# Exercise materials:

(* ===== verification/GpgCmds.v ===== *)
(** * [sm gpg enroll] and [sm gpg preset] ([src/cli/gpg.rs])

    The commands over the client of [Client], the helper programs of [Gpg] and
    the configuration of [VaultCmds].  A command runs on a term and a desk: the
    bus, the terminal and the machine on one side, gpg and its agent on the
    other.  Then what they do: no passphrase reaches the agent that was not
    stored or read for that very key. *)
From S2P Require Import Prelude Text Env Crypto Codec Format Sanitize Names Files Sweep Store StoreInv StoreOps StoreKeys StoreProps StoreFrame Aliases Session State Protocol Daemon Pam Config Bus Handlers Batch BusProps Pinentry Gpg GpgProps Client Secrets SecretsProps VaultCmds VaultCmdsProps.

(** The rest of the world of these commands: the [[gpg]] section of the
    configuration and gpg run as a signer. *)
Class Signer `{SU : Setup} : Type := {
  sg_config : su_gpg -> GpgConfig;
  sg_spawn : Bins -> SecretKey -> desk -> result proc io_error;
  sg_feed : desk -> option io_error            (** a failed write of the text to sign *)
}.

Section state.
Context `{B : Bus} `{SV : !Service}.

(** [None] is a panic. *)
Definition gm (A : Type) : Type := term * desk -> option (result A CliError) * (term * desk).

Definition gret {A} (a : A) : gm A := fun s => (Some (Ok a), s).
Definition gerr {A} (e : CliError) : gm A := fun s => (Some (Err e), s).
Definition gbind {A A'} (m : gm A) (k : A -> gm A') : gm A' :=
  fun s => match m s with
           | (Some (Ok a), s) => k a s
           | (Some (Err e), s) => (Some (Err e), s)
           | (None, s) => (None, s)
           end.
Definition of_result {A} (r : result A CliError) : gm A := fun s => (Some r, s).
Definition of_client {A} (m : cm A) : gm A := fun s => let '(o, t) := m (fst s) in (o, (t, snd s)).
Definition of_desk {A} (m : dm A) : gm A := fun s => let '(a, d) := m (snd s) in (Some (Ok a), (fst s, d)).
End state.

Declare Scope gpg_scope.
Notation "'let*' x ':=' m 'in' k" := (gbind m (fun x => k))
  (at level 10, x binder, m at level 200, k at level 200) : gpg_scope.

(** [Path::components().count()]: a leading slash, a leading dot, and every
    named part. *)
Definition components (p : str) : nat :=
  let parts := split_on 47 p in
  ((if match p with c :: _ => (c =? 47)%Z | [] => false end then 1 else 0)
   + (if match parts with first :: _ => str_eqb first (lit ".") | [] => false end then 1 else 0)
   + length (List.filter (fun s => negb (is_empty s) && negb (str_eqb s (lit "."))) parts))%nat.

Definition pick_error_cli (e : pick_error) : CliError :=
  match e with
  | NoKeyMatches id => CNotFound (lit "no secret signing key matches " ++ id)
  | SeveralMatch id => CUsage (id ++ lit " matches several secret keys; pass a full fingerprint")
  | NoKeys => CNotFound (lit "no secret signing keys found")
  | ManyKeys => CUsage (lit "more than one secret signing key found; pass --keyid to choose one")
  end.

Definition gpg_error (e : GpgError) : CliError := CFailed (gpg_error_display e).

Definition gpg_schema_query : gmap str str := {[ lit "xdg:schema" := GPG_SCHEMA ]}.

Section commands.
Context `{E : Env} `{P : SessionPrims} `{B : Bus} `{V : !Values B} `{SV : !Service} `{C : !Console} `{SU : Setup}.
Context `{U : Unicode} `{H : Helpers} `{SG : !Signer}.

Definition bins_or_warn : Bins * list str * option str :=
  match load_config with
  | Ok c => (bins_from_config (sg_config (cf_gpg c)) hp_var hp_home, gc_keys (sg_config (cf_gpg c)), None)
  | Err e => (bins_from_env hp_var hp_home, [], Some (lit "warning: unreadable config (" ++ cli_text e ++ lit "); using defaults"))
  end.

---

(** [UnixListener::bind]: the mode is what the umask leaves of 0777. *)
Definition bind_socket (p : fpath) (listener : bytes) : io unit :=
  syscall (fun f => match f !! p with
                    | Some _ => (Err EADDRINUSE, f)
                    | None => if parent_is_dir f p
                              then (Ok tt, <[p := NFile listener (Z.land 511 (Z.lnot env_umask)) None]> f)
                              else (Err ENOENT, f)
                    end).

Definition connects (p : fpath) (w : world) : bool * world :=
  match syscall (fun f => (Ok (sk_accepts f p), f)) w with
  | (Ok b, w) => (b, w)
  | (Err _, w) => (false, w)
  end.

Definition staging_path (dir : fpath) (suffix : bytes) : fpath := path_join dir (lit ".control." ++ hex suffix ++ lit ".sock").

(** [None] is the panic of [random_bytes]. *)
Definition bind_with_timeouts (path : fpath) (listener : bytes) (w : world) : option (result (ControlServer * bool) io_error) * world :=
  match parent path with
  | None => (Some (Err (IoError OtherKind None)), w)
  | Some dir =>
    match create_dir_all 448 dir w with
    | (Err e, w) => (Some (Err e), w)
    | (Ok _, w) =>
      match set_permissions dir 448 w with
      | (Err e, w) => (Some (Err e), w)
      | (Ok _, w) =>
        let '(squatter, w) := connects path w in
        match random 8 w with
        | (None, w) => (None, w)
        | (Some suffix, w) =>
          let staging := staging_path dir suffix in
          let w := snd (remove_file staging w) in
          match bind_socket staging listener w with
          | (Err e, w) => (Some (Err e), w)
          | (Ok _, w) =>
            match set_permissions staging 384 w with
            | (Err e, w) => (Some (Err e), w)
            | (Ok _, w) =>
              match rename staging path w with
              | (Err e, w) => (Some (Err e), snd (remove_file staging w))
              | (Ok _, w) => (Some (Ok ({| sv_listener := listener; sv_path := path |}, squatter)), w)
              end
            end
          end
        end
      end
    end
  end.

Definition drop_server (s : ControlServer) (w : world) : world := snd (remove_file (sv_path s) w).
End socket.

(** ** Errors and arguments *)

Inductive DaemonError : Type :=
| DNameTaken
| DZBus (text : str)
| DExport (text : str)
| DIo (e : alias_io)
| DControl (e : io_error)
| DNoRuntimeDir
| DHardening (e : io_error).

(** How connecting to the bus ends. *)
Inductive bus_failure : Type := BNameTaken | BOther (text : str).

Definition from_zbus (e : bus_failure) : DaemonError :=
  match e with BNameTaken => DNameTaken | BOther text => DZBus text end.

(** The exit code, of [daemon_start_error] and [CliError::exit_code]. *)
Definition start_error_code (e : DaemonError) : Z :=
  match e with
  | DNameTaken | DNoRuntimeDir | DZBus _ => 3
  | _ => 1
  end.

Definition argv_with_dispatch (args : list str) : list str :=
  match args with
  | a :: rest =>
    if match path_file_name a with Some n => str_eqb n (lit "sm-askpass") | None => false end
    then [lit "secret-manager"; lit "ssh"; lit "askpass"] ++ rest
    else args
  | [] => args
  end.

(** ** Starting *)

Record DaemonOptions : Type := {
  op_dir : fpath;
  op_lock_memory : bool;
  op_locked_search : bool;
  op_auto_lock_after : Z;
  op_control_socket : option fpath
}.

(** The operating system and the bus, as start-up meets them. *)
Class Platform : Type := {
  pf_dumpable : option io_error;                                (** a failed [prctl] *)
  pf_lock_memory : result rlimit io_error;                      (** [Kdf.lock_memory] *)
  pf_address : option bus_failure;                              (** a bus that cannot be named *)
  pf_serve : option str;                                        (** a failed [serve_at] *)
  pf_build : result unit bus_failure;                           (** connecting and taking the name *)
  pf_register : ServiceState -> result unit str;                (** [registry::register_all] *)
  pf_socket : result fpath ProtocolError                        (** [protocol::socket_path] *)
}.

# Problem to solve:
Make a list of all lines in the data that contain "false".

# Task result:
  ((if match p with c :: _ => (c =? 47)%Z | [] => false end then 1 else 0)
   + (if match parts with first :: _ => str_eqb first (lit ".") | [] => false end then 1 else 0)
  | (Err _, w) => (false, w)
    if match path_file_name a with Some n => str_eqb n (lit "sm-askpass") | None => false end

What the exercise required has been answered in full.